The Mercedes-Benz CLS has an iconic shape. It’s teardrop silhouette is accentuated by its high beltline that follows the contours of the car’s greenhouse. Unlike the previous generation model it replaces, the whole car has been simplified. The sides have been cleaned up, devoid of any character lines, but somehow, the disappearance of those, especially the lines that create a widened rear wheel arch in the previous model, somewhat makes the new CLS look a little too slabsided. We can’t argue how the front looks, though. We think it looks better thanks to the AMG GT inspired face due to the grille growing wider as it gets lower towards the bumper. The Multibeam LED headlights with LED daytime running lights follow the contours of the grille, while the LED rear lights with three-dimensional crystalline effect accentuates the car’s width.
We know that the CLS-Class is based from the E-Class, but Mercedes-Benz has put some effort to make it more distinctive than the sedan’s interior. As always, the wide screen interior, with its twin 12-inch TFT LCD displays, are an option, but it’s an option worth getting. There is ambient lighting that can be configured in 64 colors, and what’s interesting about it is that, as you change the climate control temperature, the ambient lights momentarily change from red to blue as you increase/decrease the temperature. Finally, the Mercedes-Benz CLS is now a five-seater car. We don’t even know why Mercedes-Benz thought of making the CLS a four-seater ever since was a good idea.
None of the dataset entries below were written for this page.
Lemma Deque_pop_back_spec s b d xs :
  Read_inv b -> Deque_attached s d -> Deque_abs b d xs ->
  match last xs with
  | None => Deque_pop_back b d = (Ok None, d)
  | Some x => exists v d', Deque_pop_back b d = (Ok (Some (ReadOnly_new v)), d') /\
      elem_abs s b (dtail d - 1) (Some v) (Some x) /\ Deque_attached s d' /\ Deque_abs b d' (removelast xs)
  end.
Proof.
  intros Hb Hd Hx. pose proof Hx as [Hl Hf]. pose proof (dtail_range d). pose proof (dhead_range d).
  unfold Deque_pop_back, bindM, readM, Deque_is_empty. rewrite (Deque_len_spec b d xs Hx). simpl.
  destruct (exists_last_or_nil xs) as [->|(xs' & x & ->)]; [done|]. rewrite last_snoc, removelast_last.
  rewrite length_app in *. cbn [length] in *.
  destruct (Z.eqb_spec (Z.of_nat (length xs' + 1)) 0); [lia|].
  rewrite u64_sub_ok by (unfold is_u64; lia). unfold set_tail, in_map, zoomM. cbn [Deque_map Deque_meta].
  destruct (Map_remove_raw_spec s b (Deque_map d) _ (to_uint 8 (dtail d - 1)) Hb Hd Hf) as (o & m' & Hr & Hv & Hm' & Hf').
  assert (Hh : uint_val (to_uint 8 (dtail d - 1)) = (dtail d - 1)%Z) by (apply to_u64_val; unfold is_u64; lia).
  assert (Hc : deq_content (dhead d) (xs' ++ [x]) (to_uint 8 (dtail d - 1)) = Some x).
  { unfold deq_content. rewrite Hh. destruct (Z.leb_spec (dhead d) (dtail d - 1)); [|lia].
    rewrite lookup_app_r by lia. by replace (_ - _) with 0 by lia. }
  rewrite Hc in Hv. destruct o as [v|]; [|done].
  unfold Map_remove, bindM. rewrite Hr. simpl. exists v. eexists. split; [done|]. split; [done|]. split; [done|].
  split.
  - rewrite dhead_mk, dtail_mk, Hh, head_val. lia.
  - rewrite dhead_mk, head_val. eapply Map_abs_ext, Hf'. apply deq_pop_back. rewrite Hh. lia.
Qed.

(** ** Swapping *)

Definition list_swap {X} (i j : nat) (xs : list X) : list X :=
  match xs !! i, xs !! j with
  | Some x, Some y => <[j := x]> (<[i := y]> xs)
  | _, _ => xs
  end.

Lemma pos_range b d xs i :
  Deque_abs b d xs -> i < length xs -> is_u64 (dhead d + Z.of_nat i).
Proof.
  intros [Hl _] Hi. pose proof (dhead_range d). pose proof (dtail_range d). unfold is_u64. lia.
Qed.

Lemma deq_lookup b d xs i x :
  Deque_abs b d xs -> xs !! i = Some x ->
  deq_content (dhead d) xs (to_uint 8 (dhead d + Z.of_nat i)) = Some x.
Proof.
  intros Hx Hi. rewrite deq_content_at; [by rewrite Nat2Z.id| |lia].
  eapply pos_range; [done|by eapply lookup_lt_Some].
Qed.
Powering the CLS are a trio of all-new inline-6 cylinder engines, all of which are 3.0 liters in displacement. There are two diesels, a CLS 350D 4MATIC, which produces 282 hp and 600 Nm of torque, and a CLS 400D 4MATIC, which produces 335 hp and 700 Nm of torque. The two diesels accelerate from 0-100 kph in 5.7 and 5.0 seconds, respectively. The third choice is a petrol CLS 450 4MATIC, which interestingly, is a mild-hybrid system. It has EQ Boost and a 48V on-board electric system. Engine output is at 362 hp and 500 Nm of torque, while the EQ Boost function adds another 21 hp and 250 Nm of torque. The mild-hyrid petrol powertrain enables the CLS to accelerate from 0-100 kph in 4.8 seconds.
In terms of safety, the new CLS is generously equipped. Standard safety features include the latest version of Mercedes-Benz’s Active Brake Assist, Lane Keeping Assist, Attention Assist, Speed Limit Assist, and PRE-SAFE autonomous emergency braking. Available as options, the CLS borrows many of the flagship S-Class’ new semi-autonomous driving tech, which includes stuff like the Driving Assistance Package, which features Active Distance Control, Active Steering Assist, Active Speed Limit Assist, Actiive Brake Assist with Cross-Traffic Function, Evasive Steering Assist, Active Blind Spot Assist, Active Lane Keeping Assist, and PRE-SAFE Plus. Man, that’s a lot of assists to talk about.
Additionally, the Multibeam LED headlights with Ultra Range High Beam illuminates the road at a distance of as much as 650 meters from the car.
Mercedes-Benz will first be selling Edition 1 models of the CLS to customers. The Edition 1 is based on the AMG line variant, and offered as standard include LED intelligent lights, 19-inch AMG multi-spoke black alloy wheels, and Edition 1 lettering in the front fenders.
Edition 1 buyers get to enjoy exclusive interior appointments, which features a “Copper Art Interior Concept”, black pearl Nappa leather seats, copper colored accents and contrast stitching, IWC Schaffhausen analog clock with exclusive dial face, gloss black key, Edition 1 floor mats, chrome Edition 1 lettering in the center console, and Edition 1 logos in the welcome screen.